The new year started under the shadow of social tensions triggered by Melih Bulu’s appointment to the rectorate of Bosphorus University by President Recep Tayyip Erdoğan. Professor Melih Bulu had founded the Sarıyer district organization of the incumbent AK Party in 2002. Bulu who in 2015 became a candidate for being a deputy from AK Party could not gain nomination to run in the elections. Bulu also worked as a rector in two private universities before: İstinye University and Haliç University.

On December 31 2020, Bulu was the rectorate of Haliç University. The abrupt appointment of Bulu as the rector to Turkey’s most prestigious university prompted a major outrage since the move was regarded as a direct interruption of academic freedom.

Melih Bulu’s appointment to the rectorate of Bosphorus University caused a large unrest among Bosphorus students, graduates and scholars. In addition, people coming from different sectors of society who are critical of Erdoğan administration have also joined the “anti-Bulu” protest campaign on social media. After Bulu’s appointment, Bosphorus University students protested the appointment on social media by using the hashtag #KayyumRektörİstemiyoruz (“We don’t want a trustee rector”). For a couple of days, students of Bosphorus University have been making protests calling Bulu to resign. However Bulu posted an announcement on his Twitter account saying that he will embrace everyone and he is very excited and happy for his new duty.

After Bulu’s appointment, not just his political identity affiliated with AK Party was put under debate but also his academic background was put under scrutiny as well. Allegations of plagiarism against him broke out especially on Twitter. Bulu defined these allegations as “slander” and argued that this was the literature survey part of his PhD thesis and said, “I did not write some parts between quotation marks. We did not have something written available. There were different citation rules but I put it in the bibliography section.”

According to the Global Academic Freedom Index Turkey has only 9.7 points out of 100 and it is in the rank of 135 out of 144 countries. Turkey is in the similar level with Syria and Turkmenistan.

In previous weeks, journalist Cüneyt Özdemir hosted Bulu in his live Youtube programme and in live broadcast, Bulu saluted the students from the window of his office at rectorate building while the students yelled asking for his resign and this act of Bulu caused surprises and ironies on social media. Amid this environment, on January 5, a group of Bosphorus University academics staged a peaceful protest by standing with their backs to the rectorate building during the handover ceremony for Bulu. The academics of Bosphorus University  made a public statement underlining that this appointment is a practice introduced for the first time after the 1980s military tutelage.

Their full statement is as follows:

“’We don’t accept, we don’t give up!’

On January 1, 2021 at midnight, an academic outside Bogazici University community was appointed as rector, which is a practice introduced for the first time after the 1980s military tutelage.

This is yet another case of many ongoing anti-democratic practices since 2016, aiming at abolishing rectorial elections. We do not accept it as it clearly violates academic freedom and scientific autonomy as well as the democratic values of our university. We refuse to compromise the principles the University Senate officially stated in 2012:

1. To enhance scientific research and social development, it is indispensable that universities be free from any pressure or influence from a person or an institution and not be used as a political tool.

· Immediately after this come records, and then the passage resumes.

(* ===== verification/Prelude.v ===== *)
(** * Project Control: a verification library

    Project Control (src/src/project_control) coordinates coding agents on one host:
    it reserves accelerators, CPU and memory for them, keeps the information packets
    and notes they produce, records amendments of project metadata, hands one-use
    identities to child processes, keeps their credentials, runs their commands once in a
    sandbox, hands their attempts off and compiles task packages into plans.  The Todo
    engine it grew from (src/legacy/todo_orchestrator-reference) decides which task is
    ready, who may edit which path and who holds which lock.  This library models the
    parts that decide, as executable definitions, and proves what they promise.

    ** Conventions

    A Python exception is a value of [exn]; a function that may raise returns
    [result A], and "for" loops whose body may raise are [foldM] or [mapM_result].  A
    transaction is a function from the database to [result (A * db)]; commit and
    rollback are [run] (HostCoordinator), [atomic] (Packets) and the last lines of
    [amend] (Metadata).  A table is a list of records in insertion order; a query is a
    filter and, where the SQL says ORDER BY, [merge_sort]; a constraint, unique index or
    trigger is a test of the INSERT or UPDATE that may fail with [IntegrityError] or
    skip the row.  JSON and other dynamic values are [pyval] (PyValue), dicts are
    association lists in insertion order (keys are strings), and the code's type tests
    and "==" are functions on them.

    Integers are Z: Python's are unbounded.  Times are integers (microseconds in the
    live code, seconds in the Todo ledger), read once per operation.  The factors 0.75
    and 0.80 of the capacity limits are the fractions 3/4 and 4/5.  Strings are byte
    strings; the character classes the code tests (digits, spaces, upper and lower
    case) are those of ASCII.  SHA-256, the text of a float, Python's repr, random
    tokens and uuids, the process table, the clock, the output of nvidia-smi and the
    callback that checks sources are parameters: Section variables, or fields of [env],
    [penv] and [host].

    ** Parts

    - Shared: Prelude (results, loops, sorted sets, sums, combinations), PyValue, Text
      (str methods, csv.reader), Stamps (ISO time stamps), Json (json.dumps with sorted keys), JsonParse
      (json.loads) with the round trips of JsonProps, Base64, Effects
      (computations that call a service, [io]), Program (programs that call a host, threads
      of them, and a rely-guarantee logic).
    - Host resources (host_resources/): Contracts (contracts.py: the normalisers of
      requests and evidence), HostPolicy (policy.py, capacity.py, process.py), HostStore
      (the tables, constraints and triggers of coordinator.py), HostCoordinator (its
      methods, under their own names), HostTopology (topology.py), HostFacade
      (facade.py).  HostSafety lists the operations ([op], [perform]) and proves the
      invariants; HostProps, HostReserve and HostFacade the contracts; HostFacade ends
      with a session on a concrete host.
    - The Device Scheduler facade (device_scheduler.py): DeviceScheduler, under the
      code's names, over a class [service] that answers anything; DeviceSchedulerProps
      what it accepts and gives back and two services.
    - Packets (as1_packets.py, as1_contracts.py): Masking ([mask_payload]), Packets (the
      store), Notes, Hints; PacketProps the invariants, PacketWitness a concrete store.
    - Project metadata (project_metadata.py): Metadata, with MetadataProps (shape and
      invariant of one amendment), MetadataLaws (laws over any history) and
      MetadataSpec (the abstract registry, a concrete store).
    - Child identities (native_child_identity.py): ChildIdentity, ChildProps.
    - Preledger compiler (preledger.py): Preledger, from the files of a directory to the
      plan and its digests, PreledgerProps (what the passes compute), PreledgerPlan (the
      plan), PreledgerOrder (the order of the records, a directory compiled).
    - The compact workflow (compact_workflow.py), whole.  Journal (the private store: one
      JSON file per actor), Phases (phase intents, their native calls, previews), Workflow
      (leases and their renewal, gates, [finish_task]), Coordinate (reviews, integration,
      recovery, [coordinate_task]), TaskContext (fragments, chunks), TaskPacket (packets
      and their sizes), Selection ([next_task]), Inspect ([inspect_task]).  A computation
      is a function of the actor's file, the state of the native authority (an arbitrary
      [host]) and the live renewal workers, a small state monad whose "except" clauses are
      [guarded]; one entry point, or one turn of a renewal worker, is one step, as the
      locks of the code make them for the journal.  JournalProps (the file's invariant,
      handles), PhaseProps (reservation, intents, previews).  Records is the type of a
      record in each phase and the edges between phases; WorkflowLogic a Hoare logic of the
      monad that keeps it, with one rule per construct; WorkflowProps, CoordinateProps and
      SelectionProps apply it to each operation, Session to any sequence of them (with what
      becomes of a journalled phase intent).
      InspectProps, GatesProps (with a log of the native calls), ContextProps prove the
      rest; JournalWitness runs a concrete authority.
    - Credentials (workflow_binding.py): BearerStore, the private file of bearers and the
      sessions opened with them, over the text of the file; BearerProps proves what any
      uses of it keep, and runs some.
    - Authored commands.  Commands (native_providers.py: [JournaledCommandExecutor], its
      journal, the process identities), Handoff (native_authoring_handoff.py and the fence
      of Git effects), Attest (the observers and the attestation of external producers):
      each method is a program over one host ([host_call]) of locks, private files and
      processes.  CommandSafety says what a call may do to the world, the invariant
      [safe_world] and what a thread relies on ([knows]), with the rules of the
      logic; CommandProps the triple of each method, CommandRuns any calls interleaved, stopped
      anywhere, four of them on a concrete host.
    - The supervisor of a command (native_command_supervisor.py): Sandbox (the bubblewrap
      invocation and what it mounts), Supervisor (its programs, over a kernel of
      descendants, a clock and a report), SupervisorProps (that kernel, the loops, the
      reports).  It discharges what CommandSafety assumes of a report.
    - The Todo scheduler: TaskGraph (graph.py, [validate_acyclic]), Ledger (the tables of
      migrations.py and the dependency and barrier rules of graph.py), Ownership
      (ownership.py, resources.py, git_state.py), Readiness (readiness.py); proofs in
      TaskGraph itself, SchedulerProps and LeaseProps, a concrete ledger in SchedulerWitness.
    - Todo claims: Claims (claims.py up to recovery, git_state.py's manifests), Recovery
      (sessions.py, [mutate] of db.py, the claim operation of [continue_work], live
      overrides and forced releases of claims.py).  ClaimsProps states the invariant of
      the ledger and that each operation keeps it, ClaimsSpec what sweeping and claiming
      do, RecoveryProps what holds after any transactions ([operation], [transaction]), the
      evaluation of barriers and tasks in isolated-merge workspaces included ([being_worked],
      [merge_isolated]); SchedulerWitness runs claims, a release, an override, two tasks of
      one merge and a barrier.

    Components meet where the code's do: the facade calls the coordinator with requests
    the contracts parsed; the coordinator asks the policy for limits and classes; notes
    pin packets and hints look packets up; readiness asks the ledger for dependencies
    and ownership for conflicts, locks and room; claiming asks readiness for the best
    candidate and ownership for locks and resources, and its safety follows from theirs;
    the executor, the hand-off and the fence of Git effects meet in the lock of an attempt.

    ** What the theorems show

    - Invariants of every reachable state: of the host registry, the packet store, the
      metadata store, the workflow journal and the Todo ledger (one live claim per task,
      exclusive locks, capacities).
    - Types: a workflow record has, in each phase, the facts the phase promises.
    - Safety over histories: handles move along the edges of their state machine, end only
      on proof, and complete only after their gates; protected residency survives every other call, stale
      amendments are refused, references are never rebound, a credential works once,
      a phase is sent under one key
      until it is refreshed, a preview is
      completed once, a path has one editor (or editors
      that one task merges), an ended claim's token is dead, an approval
      is good for one state only, a lease is used only if it is what was asked for.
    - Safety of concurrent calls: a command starts at most once, all its successful
      executions agree, nothing of an attempt runs once it is handed off, a report that
      settles a command is there only when nothing of it is left, a sandbox is built of
      options that are all understood ([read_options]), and of the host writes only its
      workspace.
    - Functional contracts, on success and on failure, of reservation (sound and
      complete), preemption, sweeping, release, amendment (apply, replay, preview,
      remove), collection, lookup, notes, compilation, readiness, the ready queue, claiming (with
      progress when a task is ready) and the sweep of expired claims.
    - Equivalence with a reference: union-find against reachability, Kahn's loop against
      acyclicity, compilation against reordering of its records (all but the digests).
    - Refinement: the metadata store implements an abstract versioned registry.
    - Termination: the plan validator, the liveness worklist, the loops of the supervisor.
    - Bounds and round trips: a bearer that is stored is served until it is forgotten, through
      every rewriting of its file; packets and inspections fit their limits, a packet names what
      it leaves out, a fragment served in chunks is assembled whole; the size a context
      states is its size.

    ** Fuel

    [close] (Packets) visits each root and each listed parent once: [close_fuel].
    [kahn] removes one task per step: the number of tasks.  [wait_loop] (HostFacade)
    polls: the theorem gives the fuel from the time-out and the least clock step.
    [create_loop] has the 4096 attempts of the code.  The union-find climbs a parent
    chain at most once per device.  [settle] (TaskPacket) needs four turns, and has five: the
    number of digits grows at most once.  The code bounds a fragment by 33 chunks and a
    review queue by 32 pages; so do [fetch_chunks] and [read_queue].

    The loops of Supervisor have a number of turns: one for each process that is still
    created, and one for each sleep of 10 ms before a deadline; they are enough
    ([supervisor_never_spins]).  [json_loads] has twice the length of its text and one.

    ** What is assumed of the host

    A file that is written whole is read back as the value that was written (the round trip
    of JsonProps); flock excludes; a process is known by the object that started it; a
    write of at most PIPE_BUF bytes to a pipe is whole or fails; waiting for any child fails
    with ECHILD only when there is no descendant.  Contracts of the Todo library only check
    ([ContractLaws]).  Limits of json.loads on nesting and digits and of csv.reader on
    the length of a field, encodings of JSON bytes other than UTF-8, surrogates that cannot be
    encoded, and the rounding and overflow of deadlines in floats are not modelled.

    ** Not modelled

    Connections, schema migrations and backups, which carry no decisions; the provisioning
    of references and directories and the composition of providers; the MCP surface, CLI and
    terminal; readers of source trees and reports over them; the Pydantic models that only
    declare types; packaging and archived code; of the Todo reference the completion, gate
    and lane engines, whose claims and scheduling are modelled.  Concurrent threads inside
    one workflow operation are not interleaved: each takes the state as a whole.  A signal
    that raises in the middle of a Python statement is not modelled: a process is stopped
    between two calls. *)

From Stdlib Require Import ZArith.
From stdpp Require Export base numbers list gmap strings sorting.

2. For academic freedom, it is imperative that decision-making processes be delegated to democratically elected academic administrators and boards. All academic administrators including the Rector, Deans, Directors of Institute, Directors of Schools and Department Heads can be appointed only after being elected by the university community.

3. As universities are autonomous constitutional establishments, it is vital that university instructors and/or university boards decide on academic programs and research policies, which is an essential prerequisite for scientific freedom and creativity.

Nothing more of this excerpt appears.